A New Hope For Kidney Transplant Patients with No Donor Match

The anguishing wait for a new kidney could be over for the tens of thousands of patients on the waiting list who may never find a match because their immune systems will reject almost any transplanted organ. A new national study that experts are calling revolutionary, researchers have found a way to get them the desperately needed procedure.

In this new study, doctors successfully altered patients’ immune systems to allow them to accept kidney from incompatible donors. More of those patients were still alive after eight years than patients who had remained on the waiting lists or had received a kidney transplanted from a deceased donor.

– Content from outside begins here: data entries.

(** * SmoothQuant (w8a8) quantized linear layer

    A shallow embedding of
    [aphrodite/modeling/layers/quantization/smoothquant.py]:
    the quantization policy [SmoothQuantConfig], the process-wide kernel
    handle [Int8GEMM] and the linear method [SQLinearMethod], followed by
    the properties of the specification that are settled on them. *)

From Stdlib Require Import ZArith QArith Qcanon List Lia.
From stdpp Require Import base numbers strings list gmap fin_maps.

Set Warnings "-register-all".
Open Scope string_scope.

(** ** Python values and exceptions *)

(** A Python [float]: a finite value, an infinity or a NaN.  Only the
    numeric value matters here ([8.0 == 8] is [True]), so finite floats
    are identified with the rational number they denote. *)
Inductive pyfloat :=
| Finite (q : Qc)
| PosInf
| NegInf
| NaN.

(** The values [json.load] can put into a configuration dictionary
    ([Dict[str, Any]]).  A Python dictionary with string keys is a finite
    map [gmap string _]: the order of its items, on which nothing here
    depends, is not represented. *)
Inductive pyval :=
| PNone
| PBool (b : bool)
| PInt (z : Z)
| PFloat (f : pyfloat)
| PStr (s : string)
| PList (l : list pyval)
| PDict (l : list (string * pyval)).

(** [v == n] for an integer literal [n].  [bool] is a subclass of [int]
    ([True == 1]), a float equals an integer when it denotes the same
    number, and every other type compares unequal to an integer. *)
Definition py_eq_int (v : pyval) (n : Z) : bool :=
  match v with
  | PBool b => bool_decide (Z.b2z b = n)
  | PInt z => bool_decide (z = n)
  | PFloat (Finite q) => bool_decide (q = Q2Qc (inject_Z n))
  | _ => false
  end.
(** ** The store: searching *)

(** X20: [search] answers with the results of the full-text search
    whenever the provider is not ollama, the vector table could not be
    opened, the query could not be embedded or the vector search failed;
    otherwise its results carry no id and, when a type is asked for,
    are of that type. *)
Theorem search_falls_back (w : VectorStore.World) (query : str)
    (ty : option VectorStore.MemoryType) (limit : option Z) (s : VectorStore.Store) :
  let results := fst (VectorStore.search w query ty limit s) in
  let after := snd (VectorStore.search w query ty limit s) in
  let fullText := VectorStore.searchFTS w query ty limit in
  (VectorStore.isOllama (VectorStore.getProvider w) = false -> results = fullText)
  /\ (VectorStore.lanceTable after = false -> results = fullText)
  /\ (VectorStore.embed w query = None -> results = fullText)
  /\ (forall v, VectorStore.embed w query = Some v ->
                VectorStore.lanceSearch w v (VectorStore.limitOr10 limit) = Thrown ->
                results = fullText)
  /\ (results = fullText
      \/ Forall (fun r => VectorStore.id (VectorStore.item r) = None
                          /\ forall t, ty = Some t ->
                                       VectorStore.type (VectorStore.item r) = t)
           results).
Proof.
  cbv zeta; rewrite search_unfold; cbv zeta.
  set (s1 := snd (VectorStore.initVectorStore w s)).
  destruct (VectorStore.lanceTable s1) eqn:Htable;
    destruct (VectorStore.isOllama (VectorStore.getProvider w)) eqn:Hprov;
    cbn [andb fst snd]; try (repeat split; auto; fail).
  rewrite searchVector_state, Htable.
  unfold VectorStore.searchVector; rewrite Htable, Hprov; cbn [negb orb].
  destruct (VectorStore.embed w query) as [v |]; [| repeat split; auto].
  destruct (VectorStore.lanceSearch w v (VectorStore.limitOr10 limit)) as [rows |] eqn:Hrows;
    [| repeat split; auto].
  cbn [fst].
  repeat split; try discriminate.
  - intros v' [= <-]; congruence.
  - right; apply Forall_forall; intros r Hr.
    apply in_map_iff in Hr as (row & <- & Hrow); cbn; split; [reflexivity |].
    intros t ->; apply filter_In in Hrow as [_ Hrow].
    now destruct (VectorStore.lanceType row), t.
Qed.

(** X21: after [initVectorStore] the store is marked as initialized, and
    a second call changes nothing, in whatever world it is made; with
    another provider than ollama the vector handles are left as they
    were; and a search changes the store in no other way than the
    initialization does. *)
Theorem initVectorStore_once (w : VectorStore.World) (s : VectorStore.Store) :
  let after := snd (VectorStore.initVectorStore w s) in
  VectorStore.initialized after = true
  /\ (forall later, snd (VectorStore.initVectorStore later after) = after)
  /\ (VectorStore.isOllama (VectorStore.getProvider w) = false ->
      VectorStore.lanceDb after = VectorStore.lanceDb s
      /\ VectorStore.lanceTable after = VectorStore.lanceTable s)
  /\ (forall query ty limit,
        snd (VectorStore.search w query ty limit s) = after).
Proof.
  cbv zeta.
  destruct (initVectorStore_state w s) as (Hinit & _ & Hother).
  repeat split; try (now apply Hother).
  - exact Hinit.
  - intros later; now apply initVectorStore_state.
  - intros query ty limit; rewrite search_unfold; cbv zeta.
    destruct (_ && _); [apply searchVector_state | reflexivity].
Qed.



(** X23: no item of the backfill has the id of a match; and since the
    results of a vector search carry no id, after such a search every
    recent item is appended, one that the search returned too. *)
Theorem backfill_by_id (w : VectorStore.World) (o : Retriever.RetrievalOptions)
    (filtered : list VectorStore.SearchResult) :
  Forall (fun r => forall f, In f filtered ->
                             VectorStore.id (VectorStore.item f)
                             <> VectorStore.id (VectorStore.item r))
    (Retriever.backfill w o filtered)
  /\ ((forall f, In f filtered -> VectorStore.id (VectorStore.item f) = None) ->
      Retriever.backfill w o filtered
      = if Retriever.optIncludeRecent o && (len filtered <? Retriever.optLimit o)
        then map (fun it => {| VectorStore.item := it; VectorStore.score := 1 # 20 |})
               (VectorStore.getRecent w
                  match Retriever.optTypes o with [] => None | t :: _ => Some t end
                  (Some (Retriever.optLimit o - len filtered)))
        else []).
Proof.
  unfold Retriever.backfill; split.
  - destruct (_ && _); [| constructor].
    apply Forall_forall; intros r Hr f Hf Heq.
    apply in_map_iff in Hr as (it & <- & Hit).
    apply filter_In in Hit as [_ Hit]; cbn in Heq.
    apply negb_true_iff in Hit.
    assert (Hex : existsb (Retriever.option_Z_eqb (VectorStore.id it))
                    (map (fun r => VectorStore.id (VectorStore.item r)) filtered) = true);
      [| congruence].
    apply existsb_exists; exists (VectorStore.id (VectorStore.item f)); split.
    + exact (in_map (fun x => VectorStore.id (VectorStore.item x)) filtered f Hf).
    + rewrite Heq; destruct (VectorStore.id it); cbn; [apply Z.eqb_refl | reflexivity].
  - intros Hnone.
    destruct (_ && _); [| reflexivity].
    f_equal.
    unfold VectorStore.getRecent.
    induction (VectorStore.recentQuery w _ _) as [| row rows IH]; [reflexivity |].
    cbn [map filter].
    assert (Hfresh : existsb
                       (Retriever.option_Z_eqb (VectorStore.id (VectorStore.itemOfRow row)))
                       (map (fun r => VectorStore.id (VectorStore.item r)) filtered)
                     = false).
    { destruct (existsb _ _) eqn:Hex; [| reflexivity].
      apply existsb_exists in Hex as (i & Hi & Heq).
      apply in_map_iff in Hi as (f & <- & Hf).
      rewrite (Hnone f Hf) in Heq; discriminate. }
    rewrite Hfresh; cbn [negb]; now f_equal.
Qed.

(** ** Retrieval: limits and kinds *)

Lemma retrieve_unfold (w : VectorStore.World) (query : str)
    (o : Retriever.RetrievalOptions) (s : VectorStore.Store) :
  let results := fst (Retriever.searchAll w query o s) in
  let packed := Retriever.pack (Retriever.optMaxTokens o)
                  (Retriever.candidates w o results) [] 0 in
  Retriever.items (fst (Retriever.retrieve w query o s)) = fst packed
  /\ Retriever.totalTokens (fst (Retriever.retrieve w query o s)) = snd packed.
Proof.
  cbv zeta; unfold Retriever.retrieve, VectorStore.bind.
  destruct (Retriever.searchAll w query o s) as [results s1]; cbn [fst].
  destruct (Retriever.pack _ _ _ _) as [items total]; now split.
Qed.

Lemma ranked_In (o : Retriever.RetrievalOptions) (results : list VectorStore.SearchResult)
    (r : VectorStore.SearchResult) :
  In r (Retriever.ranked o results) -> In r results.
Proof.
  unfold Retriever.ranked, Retriever.sortByScore.
  assert (Hf : forall z, In z (filter (fun r => Qle_bool (Retriever.optMinScore o)
                                                   (VectorStore.score r)) results) ->
                         In z results).
  { intros z Hz; now apply filter_In in Hz as [Hz _]. }
  induction (filter _ results) as [| x l IH]; simpl; [contradiction |].
  intros Hr; apply insertByScore_In in Hr as [-> | Hr].
  - apply Hf; now left.
  - apply IH; [| exact Hr]. intros z Hz; apply Hf; now right.
Qed.

Lemma In_firstn {A} (k : nat) (l : list A) (x : A) : In x (firstn k l) -> In x l.
Proof.
  intros H; rewrite <- (firstn_skipn k l); apply in_or_app; now left.
Qed.

Lemma retrieve_bounds (w : VectorStore.World) (query : str)
    (o : Retriever.RetrievalOptions) (s : VectorStore.Store) :
  (0 <= Retriever.optLimit o ->
   len (Retriever.items (fst (Retriever.retrieve w query o s))) <= Retriever.optLimit o)
  /\ (0 <= Retriever.optMaxTokens o ->
      Retriever.totalTokens (fst (Retriever.retrieve w query o s))
      <= Retriever.optMaxTokens o).
Proof.
  destruct (retrieve_unfold w query o s) as [-> ->].
  set (results := fst (Retriever.searchAll w query o s)).
  destruct (pack_prefix (Retriever.optMaxTokens o) (Retriever.candidates w o results) [] 0)
    as (k & -> & Hfit & _).
  cbn [fst snd app]; split.
  - intros Hlimit.
    unfold len; rewrite length_map, length_firstn.
    pose proof (len_slice_prefix_le
                  (Retriever.ranked o results
                   ++ Retriever.backfill w o (Retriever.ranked o results))
                  (Retriever.optLimit o) Hlimit) as Hcut.
    unfold Retriever.candidates, len in *; lia.
  - exact Hfit.
Qed.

Dr. Jeffery Berns, the president of the National Kidney Foundation and a kidney specialist at the University of Pennsylvania Perelman School of Medicine stated that this new method is known as desensitization, and has the potential to save many lives.

Desensitization involves first filtering the antibodies out of a patient’s blood. The patient is then given an infusion of other antibodies to provide some protection while the immune system regenerates its own antibodies. The person’s antibodies are less likely to attack the new organ for some reasons unknown. But if the person’s antibodies are still a concern, the patient is treated with drugs that destroy any white blood cells that might make antibodies that would attack the new kidney.

An unknown number of people with kidney failure give up on their waiting list after learning that their bodies would reject any organ. Most of them resign to dialysis, a more difficult procedure that can drain a person’s life. This new procedure as we have it has been known to be life changing and has been confirmed by some patients too.